■ **Extracted entries**:
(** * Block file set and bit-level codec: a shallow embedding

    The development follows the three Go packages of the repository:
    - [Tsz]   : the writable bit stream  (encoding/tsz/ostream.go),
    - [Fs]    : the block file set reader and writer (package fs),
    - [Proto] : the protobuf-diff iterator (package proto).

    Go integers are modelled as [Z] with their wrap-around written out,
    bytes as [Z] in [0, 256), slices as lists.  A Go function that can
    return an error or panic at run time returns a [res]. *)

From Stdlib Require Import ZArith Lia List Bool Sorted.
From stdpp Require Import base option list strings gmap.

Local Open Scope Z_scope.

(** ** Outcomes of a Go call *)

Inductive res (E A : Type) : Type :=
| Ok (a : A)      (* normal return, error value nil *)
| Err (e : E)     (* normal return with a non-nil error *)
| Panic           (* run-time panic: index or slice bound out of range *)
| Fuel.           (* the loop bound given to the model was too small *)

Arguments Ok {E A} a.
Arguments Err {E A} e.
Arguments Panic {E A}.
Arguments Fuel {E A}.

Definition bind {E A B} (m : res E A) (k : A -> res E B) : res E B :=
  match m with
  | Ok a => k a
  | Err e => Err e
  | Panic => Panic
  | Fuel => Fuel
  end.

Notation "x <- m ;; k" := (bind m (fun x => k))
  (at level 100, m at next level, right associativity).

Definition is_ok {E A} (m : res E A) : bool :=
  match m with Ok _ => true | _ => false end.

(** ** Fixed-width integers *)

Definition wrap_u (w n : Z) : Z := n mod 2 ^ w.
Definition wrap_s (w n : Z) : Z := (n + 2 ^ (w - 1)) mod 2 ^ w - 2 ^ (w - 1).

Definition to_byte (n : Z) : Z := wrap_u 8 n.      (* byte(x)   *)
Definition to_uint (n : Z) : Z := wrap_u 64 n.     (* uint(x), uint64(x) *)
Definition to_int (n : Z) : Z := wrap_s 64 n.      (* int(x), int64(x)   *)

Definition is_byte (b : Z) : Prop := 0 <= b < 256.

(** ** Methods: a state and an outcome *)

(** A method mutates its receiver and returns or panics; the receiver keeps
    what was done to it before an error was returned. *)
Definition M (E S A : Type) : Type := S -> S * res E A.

■ **What you have to do**:
Copy out the lines above exactly, beginning at the one that contains "of range *)" and ending at the one that contains "what was done".

■ **Expected answer**:
| Panic           (* run-time panic: index or slice bound out of range *)
| Fuel.           (* the loop bound given to the model was too small *)

Arguments Ok {E A} a.
Arguments Err {E A} e.
Arguments Panic {E A}.
Arguments Fuel {E A}.

Definition bind {E A B} (m : res E A) (k : A -> res E B) : res E B :=
  match m with
  | Ok a => k a
  | Err e => Err e
  | Panic => Panic
  | Fuel => Fuel
  end.

Notation "x <- m ;; k" := (bind m (fun x => k))
  (at level 100, m at next level, right associativity).

Definition is_ok {E A} (m : res E A) : bool :=
  match m with Ok _ => true | _ => false end.

(** ** Fixed-width integers *)

Definition wrap_u (w n : Z) : Z := n mod 2 ^ w.
Definition wrap_s (w n : Z) : Z := (n + 2 ^ (w - 1)) mod 2 ^ w - 2 ^ (w - 1).

Definition to_byte (n : Z) : Z := wrap_u 8 n.      (* byte(x)   *)
Definition to_uint (n : Z) : Z := wrap_u 64 n.     (* uint(x), uint64(x) *)
Definition to_int (n : Z) : Z := wrap_s 64 n.      (* int(x), int64(x)   *)

Definition is_byte (b : Z) : Prop := 0 <= b < 256.

(** ** Methods: a state and an outcome *)

(** A method mutates its receiver and returns or panics; the receiver keeps
    what was done to it before an error was returned. *)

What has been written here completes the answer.